A bridge round is a small, short-term fundraise — usually $500K to $3M — raised between two larger priced rounds to extend a startup's runway. It is typically structured as a SAFE or convertible note and is usually led by existing investors. The term 'bridge' implies the funding bridges the company to a specific milestone or the next institutional round.

When should a startup raise a bridge round?

A bridge round makes sense when the company has 2–4 months of runway remaining, needs 3–6 more months to hit a milestone that will meaningfully change valuation or investor interest, and has existing investors willing to participate. It is not the right move if the business model has a fundamental flaw that more runway won't fix — no amount of bridging fixes a broken unit economics story.

How is a bridge round structured?

Most bridge rounds use a SAFE (Simple Agreement for Future Equity) with a valuation cap or a convertible note with a cap, discount rate, and maturity date. The cap is typically set at or near the last round's post-money valuation. Discounts of 15–20% on the next priced round are standard. Some bridges are priced rounds at a flat valuation, especially when multiple new investors are joining.

Does raising a bridge round hurt future fundraising?

It can if not framed carefully. Institutional Series A investors will ask why you needed a bridge, and 'we ran out of runway' without a milestone story is a red flag. The cleanest framing: 'We raised a $X bridge from our existing syndicate to reach [specific milestone] before our Series A.' Bridges backed by all existing investors signal confidence; bridges where some investors passed are a yellow flag.

What is the difference between a bridge round and an extension round?

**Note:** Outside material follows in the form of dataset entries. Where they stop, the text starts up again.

(* ===== verification/CloneProvider.v ===== *)
(** * CloneProvider: clone governance, the providers and the parity check

    Models [src/crates/clone-orchestrator/src/provider.rs] (the trait, [with_clone], the
    [none] and [dblab] providers), [provider/local.rs] (the [pg_basebackup] provider) and
    [provider/parity.rs] on the host of [Machine].  The PostgreSQL tools are parameters: a
    tool is what it leaves behind when it succeeds and when it is cut short. *)

From stdpp Require Import pretty.
From S2P Require Import Prelude Text Config Wire GrantedApply Machine CloneLedger.

Module Governance.
Import Text CloneLedger.
Import GrantedApply(ProviderKind, PK_None, PK_Local, PK_Dblab).

Inductive DataClassification : Type := ProdPii | Synthetic.

#[global] Instance DataClassification_eq_dec : EqDecision DataClassification.
Proof. solve_decision. Defined.

Record CloneGovernance : Type := mkGovernance {
  encryption_at_rest : bool;
  access_log : string;
  gov_owner : string;
  location : string;
  classification : DataClassification
}.

Definition blank (s : string) : bool := bool_decide (trim s = EmptyString).

Definition noncompliance (g : CloneGovernance) : option string :=
  if negb (encryption_at_rest g) then Some "clone is not encrypted at rest (SPEC §4)"%string
  else if blank (access_log g) then Some "clone is not access-logged (SPEC §4)"%string
  else if blank (gov_owner g) then Some "clone has no documented owner (SPEC §4)"%string
  else if blank (location g) then Some "clone has no documented location (SPEC §4)"%string
  else if negb (bool_decide (classification g = ProdPii)) then
    Some "a clone of prod must be prod-PII-classified (SPEC §4 clone = prod-classified)"%string
  else None.

Definition assert_compliant (g : CloneGovernance) : result CloneError unit :=
  match noncompliance g with
  | Some reason => Err (GovernanceViolation reason)
  | None => Ok tt
  end.

Record CloneHandle : Type := mkHandle {
  handle_provider : ProviderKind;
  handle_clone_id : string;
  conn : string;
  lsn : string;
  staleness_lsn_bytes : Z;
  governance : CloneGovernance
}.

(** ** The trait, and the funnel that always tears down *)

Import Machine.

Class CloneProvider (P : Type) := {
  provision : P -> Machine -> Machine * P * option (result CloneError CloneHandle);
  destroy : P -> CloneHandle -> Machine -> Machine * P * option (result CloneError unit)
}.

(** The result, with what [on_teardown_err] was told. *)
Definition with_clone {P} `{CloneProvider P} {T} (provider : P) (body : CloneHandle -> IO T) (m : Machine)
    : Machine * P * option (result CloneError T * option CloneError) :=
  match provision provider m with
  | (m, provider, None) => (m, provider, None)
  | (m, provider, Some (Err e)) => (m, provider, Some (Err e, None))
  | (m, provider, Some (Ok handle)) =>
      match assert_compliant (governance handle) with
      | Err e =>
          match destroy provider handle m with
          | (m, provider, None) => (m, provider, None)
          | (m, provider, Some _) => (m, provider, Some (Err e, None))
          end
      | Ok _ =>
          match body handle m with
          | (m, None) => (m, provider, None)
          | (m, Some result) =>
              match destroy provider handle m with
              | (m, provider, None) => (m, provider, None)
              | (m, provider, Some (Err te)) => (m, provider, Some (result, Some te))
              | (m, provider, Some (Ok _)) => (m, provider, Some (result, None))
              end
          end
      end
  end.

(** ** The [none] and [dblab] providers *)

Record NoneProvider : Type := mkNoneProvider { primary_dsn : string; none_owner : string; none_access_log : string }.

#[global] Instance NoneProvider_provider : CloneProvider NoneProvider := {|
  provision p m :=
    (m, p, Some (Ok (mkHandle PK_None "primary-intxn" (primary_dsn p) "0/0" 0
                       (mkGovernance true (none_access_log p) (none_owner p) (primary_dsn p) ProdPii))));
  destroy p _ m := (m, p, Some (Ok tt))
|}.

Record DblabProvider : Type := mkDblabProvider { detected : bool }.

Definition detect (dblab_api_url : option string) : DblabProvider :=
  mkDblabProvider (match dblab_api_url with Some v => negb (blank v) | None => false end).

#[global] Instance DblabProvider_provider : CloneProvider DblabProvider := {|
  provision p m :=
    (m, p, Some (if negb (detected p) then Err (Unavailable PK_Dblab) else Err (Unavailable PK_Dblab)));
  destroy p _ m := (m, p, Some (Ok tt))
|}.
End Governance.

Module LocalClone.
Import Text Machine CloneLedger Governance.
Import GrantedApply(ProviderKind, PK_None, PK_Local, PK_Dblab).

Record PrimaryRef : Type := mkPrimary { pr_host : string; pr_port : Z; repl_user : string; pr_dbname : string }.

Definition sql_dsn (p : PrimaryRef) : string :=
  "host=" +:+ pr_host p +:+ " port=" +:+ pretty (pr_port p) +:+ " user=" +:+ repl_user p +:+ " dbname=" +:+ pr_dbname p.

Record LocalCloneConfig : Type := mkLocalConfig {
  pg_bin : path;
  clone_root : path;
  clone_port : Z;
  local_primary : PrimaryRef;
  local_owner : string
}.

Record LocalCloneProvider : Type := mkLocalProvider { cfg : LocalCloneConfig; ledger : CloneLedger; provision_seq : Z }.

Definition local_new (c : LocalCloneConfig) (l : CloneLedger) : LocalCloneProvider := mkLocalProvider c l 0.

(** ** The PostgreSQL tools *)

(** A program run to its end, [None] where it exits with an error, and cut short. *)
Record Tool (Arg : Type) : Type := mkTool {
  full : Arg -> Machine -> option Machine;
  partial : Arg -> nat -> Machine -> Machine
}.
#[global] Arguments full {Arg} t _ _.
#[global] Arguments partial {Arg} t _ _ _.

(** [Self::run]: a tool that cannot be started, and one that exits with an error. *)
Definition run_tool {Arg} (t : Tool Arg) (arg : Arg) (what : string) : IO unit :=
  fun m =>
    match next m with
    | (Succeed, m) =>
        match full t arg m with
        | Some m => (m, Some (Ok tt))
        | None => (m, Some (Err (ProvisionFailed (what +:+ " failed"))))
        end
    | (FailAfter O, m) => (m, Some (Err (Tooling (what +:+ ": spawn failed"))))
    | (FailAfter (S k), m) => (partial t arg k m, Some (Err (ProvisionFailed (what +:+ " failed"))))
    | (KillAfter k, m) => (partial t arg k m, None)
    end.

Definition is_hexdigit (b : byte) : bool :=
  let z := Z_of_byte b in ((48 <=? z) && (z <=? 57)) || ((65 <=? z) && (z <=? 70)) || ((97 <=? z) && (z <=? 102)).

(** [lsn.split_once('/')]. *)
Fixpoint split_slash (l : list byte) : option (list byte * list byte) :=
  match l with
  | [] => None
  | b :: l =>
      if bool_decide (b = x2f) then Some ([], l)
      else match split_slash l with Some (h, t) => Some (b :: h, t) | None => None end
  end.

Definition looks_like_lsn (l : list byte) : bool :=
  match split_slash l with
  | Some (h, t) =>
      negb (bool_decide (h = [])) && negb (bool_decide (t = [])) && forallb is_hexdigit h && forallb is_hexdigit t
  | None => false
  end.

Section local.
Context (entry_json : LedgerEntry -> option (list byte)) (owner_json : OwnerIdentity -> option (list byte)).
Context (pg_basebackup : Tool path) (pg_ctl_start : Tool (path * path)) (pg_ctl_stop : Tool path).
(** What [psql] prints for the LSN query, where it succeeds. *)
Context (psql : Machine -> option (list byte)).
Context (temp_dir : path) (my_pid : Z).

Definition read_clone_lsn : IO string :=
  run! out := command psql None in
  match out with
  | None => fail (Tooling "psql lsn query failed")
  | Some out =>
      let lsn := trim_bytes out in
      if looks_like_lsn lsn then ret (of_bytes lsn) else fail (Tooling "unexpected lsn output")
  end.

Definition set_mode_0700 (p : path) : IO unit := chmod (Tooling ("chmod 0700 " +:+ display p)) p.

Definition append_file (p : path) (text : string) : IO unit :=
  append (Tooling ("append " +:+ display p)) p (as_bytes text).

(** [if p.exists() { fs::remove_dir_all(&p).ok(); }]. *)
Definition clear_dir (p : path) : IO unit :=
  run! there := get (fun m => exists_at m p) in
  if there then run! _ := attempt (remove_dir_all (Tooling EmptyString) p) in ret tt else ret tt.

Definition clone_id_of (seq : Z) : string := "local-clone-" +:+ pretty my_pid +:+ "-" +:+ pretty seq.
Definition sockdir_of (c : LocalCloneConfig) : path := temp_dir ++ ["pgb-clone-" +:+ pretty (clone_port c)].
Definition logfile_of (c : LocalCloneConfig) (clone_id : string) : path := clone_root c ++ [clone_id +:+ ".log"].

Definition newline : string := of_bytes [x0a].

Definition auto_conf (c : LocalCloneConfig) : string :=
  newline +:+ "# pg_brakes local clone — isolated rehearsal target (SPEC §12)" +:+ newline +:+
  "port = " +:+ pretty (clone_port c) +:+ newline +:+
  "listen_addresses = '127.0.0.1'" +:+ newline +:+
  "unix_socket_directories = '" +:+ display (sockdir_of c) +:+ "'" +:+ newline +:+
  "# access-logging the prod-PII clone (SPEC §4 clone governance)" +:+ newline +:+
  "log_connections = on" +:+ newline +:+
  "log_disconnections = on" +:+ newline +:+
  "log_statement = 'all'" +:+ newline +:+
  "logging_collector = off" +:+ newline.

(** Up to and with the ledger record: the owner it was recorded under. *)
Definition prepare (c : LocalCloneConfig) (l : CloneLedger) (clone_id : string) : IO OwnerIdentity :=
  let datadir := clone_root c ++ [clone_id] in
  run! _ := create_dir_all (Tooling ("clone root " +:+ display (clone_root c))) (clone_root c) in
  run! _ := set_mode_0700 (clone_root c) in
  run! _ := clear_dir datadir in
  run! _ := clear_dir (sockdir_of c) in
  run! _ := create_dir_all (Tooling "sock dir") (sockdir_of c) in
  run! owner := owner_current my_pid in
  run! _ := record entry_json l (mkEntry clone_id datadir (clone_port c) (owner_pid_of owner) (owner_start_of owner)) in
  ret owner.

(** From the base backup on. *)
Definition build (c : LocalCloneConfig) (clone_id : string) (owner : OwnerIdentity) : IO CloneHandle :=
  let datadir := clone_root c ++ [clone_id] in
  let logfile := logfile_of c clone_id in
  run! _ := run_tool pg_basebackup datadir "pg_basebackup" in
  run! _ := set_mode_0700 datadir in
  run! _ := write_owner_marker owner_json datadir owner in
  run! _ := append_file (datadir ++ ["postgresql.auto.conf"%string]) (auto_conf c) in
  run! _ := attempt (remove_file (Tooling EmptyString) (datadir ++ ["standby.signal"%string])) in
  run! _ := attempt (remove_file (Tooling EmptyString) (datadir ++ ["recovery.signal"%string])) in
  run! _ := run_tool pg_ctl_start (datadir, logfile) "pg_ctl start" in
  let conn := "host=127.0.0.1 port=" +:+ pretty (clone_port c) +:+ " user=" +:+ repl_user (local_primary c) +:+
              " dbname=" +:+ pr_dbname (local_primary c) in
  run! lsn := attempt read_clone_lsn in
  ret (mkHandle PK_Local clone_id conn (match lsn with Ok s => s | Err _ => "0/0"%string end) 0
         (mkGovernance true (display logfile) (local_owner c) (display datadir) ProdPii)).

Definition local_provision (p : LocalCloneProvider) : IO CloneHandle :=
  let clone_id := clone_id_of (provision_seq p) in
  run! owner := prepare (cfg p) (ledger p) clone_id in build (cfg p) clone_id owner.

(** [pg_ctl stop], whose failure is ignored. *)
Definition stop_clone (datadir : path) : IO unit :=
  fun m =>
    match next m with
    | (Succeed, m) => (default m (full pg_ctl_stop datadir m), Some (Ok tt))
    | (FailAfter k, m) => (partial pg_ctl_stop datadir k m, Some (Ok tt))
    | (KillAfter k, m) => (partial pg_ctl_stop datadir k m, None)
    end.

(** [if p.exists() { fs::remove_dir_all(&p)?; }]. *)
Definition remove_present (e : CloneError) (p : path) : IO unit :=
  run! there := get (fun m => exists_at m p) in if there then remove_dir_all e p else ret tt.

Definition local_destroy (p : LocalCloneProvider) (clone_id : string) : IO unit :=
  let datadir := clone_root (cfg p) ++ [clone_id] in
  run! running := get (fun m => exists_at m (datadir ++ ["postmaster.pid"%string])) in
  run! _ := if running then stop_clone datadir else ret tt in
  run! _ := remove_present (TeardownFailed ("rm datadir " +:+ display datadir)) datadir in
  run! _ := attempt (remove_dir_all (Tooling EmptyString) (sockdir_of (cfg p))) in
  run! _ := attempt (remove_file (Tooling EmptyString) (logfile_of (cfg p) clone_id)) in
  forget (ledger p) clone_id.

(** [self.seq += 1]. *)
Definition bump (p : LocalCloneProvider) : LocalCloneProvider :=
  mkLocalProvider (cfg p) (ledger p) (wrap_u 32 (provision_seq p + 1)).

#[global] Instance LocalCloneProvider_provider : CloneProvider LocalCloneProvider := {|
  provision p m := let p := bump p in let '(m, r) := local_provision p m in (m, p, r);
  destroy p h m := let '(m, r) := local_destroy p (handle_clone_id h) m in (m, p, r)
|}.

An extension round is technically a continuation of the prior round at the same terms — same price, same class of security — while a bridge is interim capital at new terms converting into the next round. In practice founders and investors often use the terms interchangeably. The key distinction is whether the new capital converts at the prior round's valuation (extension) or at a new instrument tied to the next round (bridge).